**Problem to solve**.
Some lines of these records may hold the word "LlmContent"; state how many, using only the number.

══════════

(** [extractMemoryUpdates] always returns a list; it is empty unless the
    inference answers with an array of updates. *)
Lemma extractMemoryUpdates_run (u a : string) (ctx : option RequestContext) (w : World) :
  exists w' ups,
    extractMemoryUpdates u a ctx w = (w', Normal ups) /\
    quiet w w' /\ network w' = network w /\
    ((forall ds rest, llm w <> LlmContent (Some (JsonUpdates ds)) :: rest) -> ups = []) /\
    (forall ds rest, llm w = LlmContent (Some (JsonUpdates ds)) :: rest ->
       ups = map (fun d => update_of_descriptor d (S (clock w))) ds /\ llm w' = rest).
Proof.
  unfold extractMemoryUpdates.
  destruct (llm w) as [|[msg|[j|]] rest] eqn:El.
  - exists w, []. split.
    + erewrite try_throw; [reflexivity|].
      erewrite bind_throw; [reflexivity|]. unfold llm_invoke. rewrite El. reflexivity.
    + unfold quiet. repeat apply conj; try reflexivity; intros; discriminate.
  - exists (with_llm (@tl _) w), []. split.
    + erewrite try_throw; [reflexivity|].
      erewrite bind_throw; [reflexivity|]. unfold llm_invoke. rewrite El. reflexivity.
    + unfold quiet. repeat apply conj; try reflexivity; intros; discriminate.
  - assert (Hinv : llm_invoke w = (with_llm (@tl _) w, Normal (Some j))).
    { unfold llm_invoke. rewrite El. reflexivity. }
    destruct j as [| ? ? ? | ? ? ? | ? | ds | ];
      try (exists (with_llm (@tl _) w), []; split;
           [ erewrite try_throw; [reflexivity|];
             erewrite bind_normal by exact Hinv;
             erewrite bind_normal by reflexivity; reflexivity
           | unfold quiet; repeat apply conj; try reflexivity; intros; discriminate ]).
    exists (with_llm (@tl _) w), (map (fun d => update_of_descriptor d (S (clock w))) ds).
    split.
    + erewrite try_normal; [reflexivity|].
      erewrite bind_normal by exact Hinv.
      erewrite bind_normal by reflexivity.
      exact (map_M_stamped update_of_descriptor ds (with_llm (@tl _) w)).
    + unfold quiet. repeat apply conj; try reflexivity.
      * intro H. exfalso. exact (H ds rest eq_refl).
      * intros ds' rest' H. injection H as <- <-.
        split; [reflexivity | simpl; rewrite El; reflexivity].
  - exists (with_llm (@tl _) w), []. split.
    + erewrite try_throw; [reflexivity|].
      erewrite bind_normal; [|unfold llm_invoke; rewrite El; reflexivity].
      erewrite bind_throw; reflexivity.
    + unfold quiet. repeat apply conj; try reflexivity; intros; discriminate.
Qed.

Lemma endpoint_of_handler (a : string) (w : World) :
  In a handlers -> exists ep, endpoint_of (Some a) w = (w, Normal ep).
Proof.
  unfold handlers. simpl.
  intros [<-|[<-|[<-|[<-|[<-|[]]]]]]; eexists; reflexivity.
Qed.

Lemma handler_is_not_orchestrator (a : string) :
  In a handlers -> is_orchestrator (Some a) = false.
Proof.
  unfold handlers. simpl. intros [<-|[<-|[<-|[<-|[<-|[]]]]]]; reflexivity.
Qed.

(** The [try] block of [executeAgent] when the handler answers with
    success: the assistant's text is recorded, the memory updates are
    extracted and applied, and the response is built from the answer. *)
Lemma dispatch_answers (a : string) (request : AgentRequest) (sid : string) (w : World)
  (d : HandlerData) (m : AgentMemory) :
  In a handlers -> HandlerSucceeds d (network w) -> getMemory w sid = Some m ->
  exists w4 w5 ups w6 c r,
    extractMemoryUpdates (message request) (handler_text d) (request_context request) w4
      = (w5, Normal ups) /\
    updateMemory sid ups w5 = (w6, c) /\
    dispatch (Some a) request sid sid w =
      (w6, match c with
           | Normal _ => Normal r
           | Throw e => Throw e
           | OutOfFuel => OutOfFuel
           end) /\
    (response r = handler_text d /\ agent_used r = Some a /\ data r = DataHandler d /\
     memory_updates r = Some ups /\ intent r = data_intent d) /\
    getMemory w4 sid =
      Some (with_history (fun h => (h ++ [assistant_entry (handler_text d) w4])%list) m) /\
    (forall other, other <> sid -> getMemory w4 other = getMemory w other) /\
    taskQueue w4 = taskQueue w /\ heap w4 = heap w /\ llm w4 = llm w.
Proof.
  intros Ha Hs Hm.
  destruct (endpoint_of_handler a w Ha) as [ep Hep].
  inversion Hs as [r0 rest Hok Hbody Hsucc Hnet].
  assert (Hm3 : getMemory (with_network (@tl _) w) sid = Some m) by exact Hm.
  destruct (mutate_memory_run sid
              (with_history (fun h => (h ++
                 [{| role := assistant; content := handler_text d;
                     timestamp := clock (with_network (@tl _) w) |}])%list))
              (with_network (@tl _) w) m Hm3) as [w4 [R4 [G4 [O4 S4]]]].
  destruct (extractMemoryUpdates (message request) (handler_text d)
              (request_context request) w4) as [w5 cu] eqn:Ex.
  destruct (extractMemoryUpdates_run (message request) (handler_text d)
              (request_context request) w4) as [w5' [ups [Ex' _]]].
  rewrite Ex in Ex'. injection Ex' as <- ->.
  destruct (updateMemory sid ups w5) as [w6 c] eqn:Eu.
  exists w4, w5, ups, w6, c. eexists.
  split; [exact Ex|]. split; [exact Eu|]. split.
  - unfold dispatch.
    erewrite bind_normal by exact Hep.
    erewrite bind_normal; [|unfold fetch; rewrite <- Hnet; reflexivity].
    rewrite Hok. simpl negb. cbv iota.
    erewrite bind_normal by reflexivity.
    erewrite bind_normal; [|unfold response_json; rewrite Hbody; reflexivity].
    rewrite Hsucc. simpl negb. cbv iota.
    erewrite bind_normal by reflexivity.
    cbv zeta.
    erewrite bind_normal by reflexivity.
    erewrite bind_normal by exact R4.
    erewrite bind_normal by exact Ex.
    unfold bind. rewrite Eu. destruct c; reflexivity.
  - split; [repeat split|]. split; [|split].
    + rewrite G4. unfold assistant_entry.
      destruct S4 as [_ [_ [_ [_ Hc]]]]. rewrite Hc. reflexivity.
    + intros other Ho. rewrite (O4 other Ho). reflexivity.
    + destruct S4 as [Hq [Hh [Hl _]]]. rewrite Hq, Hh, Hl. repeat split.
Qed.

Lemma transcript_app (w w' : World) (sid : string) (entries : list HistoryEntry) :
  history w' sid = (history w sid ++ entries)%list ->
  transcript w' sid =
  (transcript w sid ++ map (fun e => (role e, content e)) entries)%list.
Proof. unfold transcript. intros ->. apply map_app. Qed.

══════════

**Expected answer**.
2